– Savyasachee Jha
Vascular epiphytes are plants like ferns and orchids that grow on other plants and have an internal transport system for water and nutrients. They do not require a direct connection to the soil, and are integral to treetop-ecosystems. A recent study by KS Seshadri, a DST-INSPIRE Faculty Fellow at the Centre for Ecological Sciences, IISc and collaborators at ATREE, looks at the impact of selective logging – the practice of removing a small number of trees from a forest while leaving the rest intact – in the Western Ghats. They find that the impact of logging can persist up to forty years after it stops.
The researchers surveyed epiphytes in trees in unlogged forests and in forests which were selectively logged till the 1980s. They counted 2,129 individual epiphytes belonging to 20 species growing on 22 species of host trees in a 900 square km area. To their surprise, selectively logged forests showed a greater abundance of epiphytes compared to unlogged forests.

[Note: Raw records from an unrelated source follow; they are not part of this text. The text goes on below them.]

Lemma wake_joiner_spec X s q c j w i code :
  inv_x X s q -> cpu s (k_tp s) = Some c -> hart_ok (c_hartid c) ->
  thr s j = Some w -> ~ X j -> t_state w = THREAD_WAITING -> t_waiting_for w = i ->
  (forall t, thr s i = Some t -> t_state t = THREAD_ZOMBIE) ->
  wp (wake_joiner j code)
    (fun _ s' => exists q' w', inv_x X s' q' /\
       frame (only j) (k_set_umem (joined_mem (k_umem s) w code) s) s' /\
       thr s' j = Some w' /\ same_but_rq (runnable (joined w)) w') s.
Proof.
  intros Hi Hc Hh Hw HX Hst Hwf Hz.
  set (s1 := k_set_umem (joined_mem (k_umem s) w code) s).
  assert (Hi1 : inv_x X s1 q) by (by eapply inv_x_state; [..|exact Hi]).
  assert (Hno : forall k tk, k <> j -> thr s k = Some tk -> t_state tk <> THREAD_ZOMBIE ->
            t_join_waiter tk <> j).
  { intros k tk Hk Htk Hnz E.
    destruct (ix_base _ _ _ Hi k tk Htk) as (_ & _ & B & _).
    assert (joins s j k) as Hj.
    { rewrite <- E. apply (ix_join _ _ _ Hi k tk Htk Hnz).
      destruct B as [B|[[B _] _]]; [|pose proof MAX_HARTS_ok; lia].
      assert (tid_ok j) as [? ?] by (apply (ix_thr_dom _ _ _ Hi); eauto). lia. }
    assert (joins s j i) as Hji by (by exists w).
    rewrite (joins_unique _ _ _ _ Hj Hji) in Htk. by rewrite (Hz _ Htk) in Hnz. }
  assert (Hpk : parked w /\ user_tid j /\ not_current s j).
  { pose proof (ix_base _ _ _ Hi j w Hw) as (B1 & B2 & B3 & B4 & B5).
    destruct (ix_thr _ _ _ Hi j w Hw HX) as (O1 & O2 & O3).
    assert (Hu : user_tid j).
    { assert (tid_ok j) as [? ?] by (apply (ix_thr_dom _ _ _ Hi); eauto).
      split; [|done]. destruct (decide (j < MAX_HARTS)) as [Hlt|]; [|lia].
      destruct (B4 Hlt) as (_ & _ & [Hs|Hs]); by rewrite Hs in Hst. }
    assert (Hr : t_running_hart w = -1).
    { destruct (decide (t_running_hart w = -1)) as [|Hn]; [done|].
      destruct O3 as [Hs|Hs]; [lia|by rewrite Hs in Hst..]. }
    split; [|split; [done|by apply (parked_not_current X s q j w)]].
    unfold parked. rewrite Hst. repeat (split; [done|]). split; [|done].
    destruct (decide (t_on_rq w = 0)) as [|Hn]; [done|]. apply O1 in Hn; [|apply Hu].
    by rewrite Hst in Hn. }
  destruct Hpk as ((P1 & P2 & P3 & P4) & Hu & Hnc).
  assert (Hmem : forall Q, Q tt s1 ->
    wp (when (z2b (t_join_status_ptr w))
         (upd_umem (fun m => store32 m (t_join_status_ptr w) code))) Q s).
  { intros Q HQ. unfold s1, joined_mem in HQ. destruct (z2b (t_join_status_ptr w)); simpl.
    - by apply wp_set_umem.
    - apply wp_ret. by rewrite k_set_umem_id in HQ. }
  unfold wake_joiner. wp_steps. apply Hmem.
  assert (Hw1 : thr s1 j = Some w) by done. assert (Hc1 : cpu s1 (k_tp s1) = Some c) by done.
  assert (Hnc1 : not_current s1 j) by done.
  assert (Hno1 : forall k tk, k <> j -> thr s1 k = Some tk -> t_state tk <> THREAD_ZOMBIE ->
            t_join_waiter tk <> j) by done.
  clearbody s1. wp_steps. rewrite !with_thread_twice. fold (joined w).
  set (s2 := with_thread j (joined w) s1).
  assert (Hi2 : inv_x X s2 q).
  { eapply inv_x_thread; try done.
    - eapply queues_thread; try done. apply (ix_queues _ _ _ Hi1).
    - by apply (ix_base _ _ _ Hi1 j w).
    - intros _. split; [|done]. by apply (ix_thr _ _ _ Hi1 j w).
    - intros. left. split; [done|]. by rewrite Hst.
    - intros _. by right. }
  eapply wp_mono; [apply (thread_make_runnable_inv X X s2 q j _ (joined w)); try done; [by auto|
    by apply thr_with_thread_eq|]|].
  - intros _ k tk Hk. unfold s2. rewrite thr_with_thread_ne by done. by apply Hno1.
  - intros [] s3 (target & w' & Hi3 & _ & Hw' & E & Hf).
    exists (q_push q target j), w'. split; [done|]. split; [|done].
    eapply (frame_trans _ _ s2); [|done]. apply frame_thread; [done|by rewrite Hw1].
Qed.

(** What [schedule] does to a thread that was not the current one. *)
Lemma scheduled_other s s' q h c t next i u :
  scheduled s s' q h c t next -> i <> c_current_tid c -> thr s i = Some u ->
  exists u', thr s' i = Some u' /\
    (link_only u u' \/ i = next /\ exists u1, same_but_rq u u1 /\ u' = dispatched h u1).
Proof.
  intros Hs Hi Hu. destruct (decide (i = next)) as [->|Hne].
  - destruct (sd_run _ _ _ _ _ _ _ Hs) as (t0 & t1 & Ht & E & Hd).
    rewrite decide_False in Hd by done. rewrite Hu in Hd. injection Hd as <-.
    exists (dispatched h t1). split; [done|]. right. split; [done|]. by exists t1.
  - destruct (sframe_thr _ _ _ _ _ (sd_frame _ _ _ _ _ _ _ Hs)
                ltac:(by intros [?|?]) Hu) as (u' & Hu' & E).
    exists u'. split; [done|]. by left.
Qed.

(** The thread that exits, before it leaves its hart. *)
Definition exited (code : Z) (t : Thread) : Thread :=
  t_set_rq_next (-1) (t_set_on_rq 0 (t_set_state THREAD_ZOMBIE (t_set_exit_code code t))).

Lemma exit_zombie_inv s q c t code :
  running s q c t -> user_tid (c_current_tid c) ->
  inv_x (only (c_current_tid c)) (with_thread (c_current_tid c) (exited code t) s) q.
Proof.
  intros Hr [Hu1 Hu2]. pose proof Hr as [Hi Hc Hl Ht].
  destruct (running_facts _ _ _ _ Hr) as (_ & _ & _ & _ & _ & _ & _ & H0 & Hst).
  pose proof (ix_base _ _ _ Hi _ t Ht) as (B1 & B2 & B3 & B4 & B5).
  eapply inv_x_off; try done.
  - by eapply inv_x_weaken; [|exact Hi].
  - unfold thread_base. simpl. repeat (split; [done|]). split; [lia|done].
  - by left.
  - by destruct Hst as [->| ->].
Qed.

(** The current thread's slot after the last thing [thread_sys_exit] does to it. *)
Definition exit_slot (code : Z) (t : Thread) : Thread :=
  if 0 <=? t_join_waiter t then thread_recycled (exited code t)
  else t_set_join_waiter (-1) (exited code t).

(** The joiner of an exiting thread, its frame and memory. *)
Definition joiner_released (s s' : kstate) (j code : Z) : Prop :=
  exists w w', thr s j = Some w /\ thr s' j = Some w' /\
    k_umem s' = joined_mem (k_umem s) w code /\
    f_a0 (t_tf w') = 0 /\ t_waiting_for w' = -1 /\ t_join_status_ptr w' = 0 /\
    (t_state w' = THREAD_RUNNABLE \/ t_state w' = THREAD_RUNNING).

Lemma same_but_rq_tf t t' : same_but_rq t t' ->
  t_tf t' = t_tf t /\ t_join_status_ptr t' = t_join_status_ptr t /\
  t_exit_code t' = t_exit_code t /\ t_wakeup_tick t' = t_wakeup_tick t.
Proof. by intros (n & o & ->). Qed.

Lemma link_same_but t t' : link_only t t' -> same_but_rq t t'.
Proof. intros [n ->]. apply same_but_rq_next. Qed.

Lemma dispatched_rest h t :
  t_join_status_ptr (dispatched h t) = t_join_status_ptr t /\
  t_exit_code (dispatched h t) = t_exit_code t.
Proof.
  unfold dispatched. simpl. by destruct ((0 <=? t_last_hart t) && negb (t_last_hart t =? s32 h)).
Qed.

Lemma joiner_released_intro s s1 s' q h c t next j w w' code :
  hart_ok h -> scheduled s1 s' q h c t next -> j <> c_current_tid c ->
  thr s j = Some w -> thr s1 j = Some w' -> same_but_rq (runnable (joined w)) w' ->
  k_umem s1 = joined_mem (k_umem s) w code ->
  joiner_released s s' j code.
Proof.
  intros Hh Hs Hj Hw Hw' E Em.
  destruct (scheduled_other _ _ _ _ _ _ _ _ _ Hs Hj Hw') as (w2 & Hw2 & Hor).
  exists w, w2. split; [done|]. split; [done|].
  split; [by rewrite (sf_umem _ _ _ (sd_frame _ _ _ _ _ _ _ Hs))|].
  destruct Hor as [El|(_ & u1 & Eu & ->)].
  - pose proof (link_same _ _ _ E El) as E2. pose proof (same_but_rq_tf _ _ E2) as (-> & -> & _).
    apply same_but_rq_fields in E2 as (_ & -> & _ & _ & -> & _). simpl. auto.
  - pose proof (same_but_rq_trans _ _ _ E Eu) as E2.
    destruct (dispatched_fields h u1 Hh) as (_ & -> & _ & _ & -> & _ & _ & _ & _ & ->).
    destruct (dispatched_rest h u1) as [-> _].
    pose proof (same_but_rq_tf _ _ E2) as (-> & -> & _).
    apply same_but_rq_fields in E2 as (_ & _ & _ & _ & -> & _). simpl. auto.
Qed.

(** [schedule] at the end of a handler that touched other threads too. *)
Lemma schedule_end s s1 q c c1 t1 :
  inv_x (only (c_current_tid c)) s1 q -> k_tp s1 = k_tp s ->
  k_kernel_lock s1 = k_kernel_lock s ->
  cpu s1 (k_tp s1) = Some c1 -> cpu_hint c c1 -> live c ->
  thr s1 (c_current_tid c) = Some t1 -> t_on_rq t1 = 0 ->
  (c_current_tid c <> k_tp s -> t_state t1 <> THREAD_RUNNABLE) ->
  wp (schedule (c_cur_tf c))
    (fun _ s' => kept s s' /\ exists next, scheduled s1 s' q (k_tp s) c1 t1 next) s1.
Proof.
  intros Hi Htp Hlk Hc Hh Hl Ht H0 Hst.
  pose proof (cpu_hint_live _ _ Hh) as Hlv. destruct Hh as (E1 & E2 & E3 & E4 & E5 & _).
  rewrite <- E4 in *. rewrite <- E1. rewrite <- Htp in Hst.
  eapply wp_mono; [apply (schedule_spec s1 q c1 t1); try done; by apply Hlv|].
  intros r s' (next & _ & Hs). rewrite Htp in Hs. split; [|by exists next].
  destruct (dispatch_cpu_fields (c_current_tid c1) next c1) as (_ & Ef & _).
  eapply kept_inv; [apply (sd_inv _ _ _ _ _ _ _ Hs)|..].
  - by rewrite (sf_tp _ _ _ (sd_frame _ _ _ _ _ _ _ Hs)).
  - by rewrite (sf_lock _ _ _ (sd_frame _ _ _ _ _ _ _ Hs)).
  - apply (sd_cpu _ _ _ _ _ _ _ Hs).
  - by eexists.
Qed.

(** The slot of a thread that exited, once it left its hart. *)
Definition slot_after (s' : kstate) (cur : Z) (slot : Thread) : Prop :=
  exists t', thr s' cur = Some t' /\ same_but_rq (departed false slot) t'.

End exit.

Section exit_spec.
Context {cfg : Config} {hws : Hardware}.
Implicit Types (s : kstate) (q : Z -> list Z) (c : cpu_t) (t : Thread).

Lemma scheduled_leaves s s' q h c t next :
  scheduled s s' q h c t next -> queues s q -> hart_ok h -> user_tid (c_current_tid c) ->
  thr s (c_current_tid c) = Some t -> t_on_rq t = 0 -> t_state t <> THREAD_RUNNING ->
  next <> c_current_tid c.
Proof.
  intros Hs Hq Hh [Hu1 Hu2] Ht H0 Hst E. pose proof (sd_next _ _ _ _ _ _ _ Hs) as En.
  destruct (requeue_cases q h (c_current_tid c) t) as [(_ & ? & _)|[_ Eq]]; [done|].
  rewrite Eq in En. unfold next_of in En. destruct (q h) as [|i l] eqn:El; simpl in En.
  - destruct Hh. lia.
  - assert (Hin : c_current_tid c ∈ q h).
    { rewrite El, <- E, En. apply list_elem_of_here. }
    by apply (queues_unflagged s q _ t h Hq Ht H0 Hh).
Qed.

Lemma scheduled_slot s s' q h c t next :
  scheduled s s' q h c t next -> queues s q -> hart_ok h -> user_tid (c_current_tid c) ->
  thr s (c_current_tid c) = Some t -> t_on_rq t = 0 -> t_state t <> THREAD_RUNNING ->
  slot_after s' (c_current_tid c) t.
Proof.
  intros Hs Hq Hh Hu Ht H0 Hst.
  destruct (sd_cur _ _ _ _ _ _ _ Hs) as (t' & Ht' & E); [by eapply scheduled_leaves|].
  exists t'. split; [done|]. destruct (Z.eqb_spec (c_current_tid c) h) as [E'|]; [|done].
  destruct Hu, Hh. lia.
Qed.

The researchers say that this should not be interpreted to mean that they support expanding selective logging efforts. While the practice prevents the destruction of forests, the resulting changes in epiphyte cover are yet not well understood.
This work opens up possibilities of studying how human activity affects other organisms in forest canopies. Future research may provide novel insights into conservation efforts in the forests of South and Southeast Asia.
KS Seshadri, Ganesan R, and Soubadra M Devy, Persistent effects of historical selective logging on a forest canopy vascular epiphyte community of the Western Ghats, India, Frontiers in Forests and Global Change, 2021.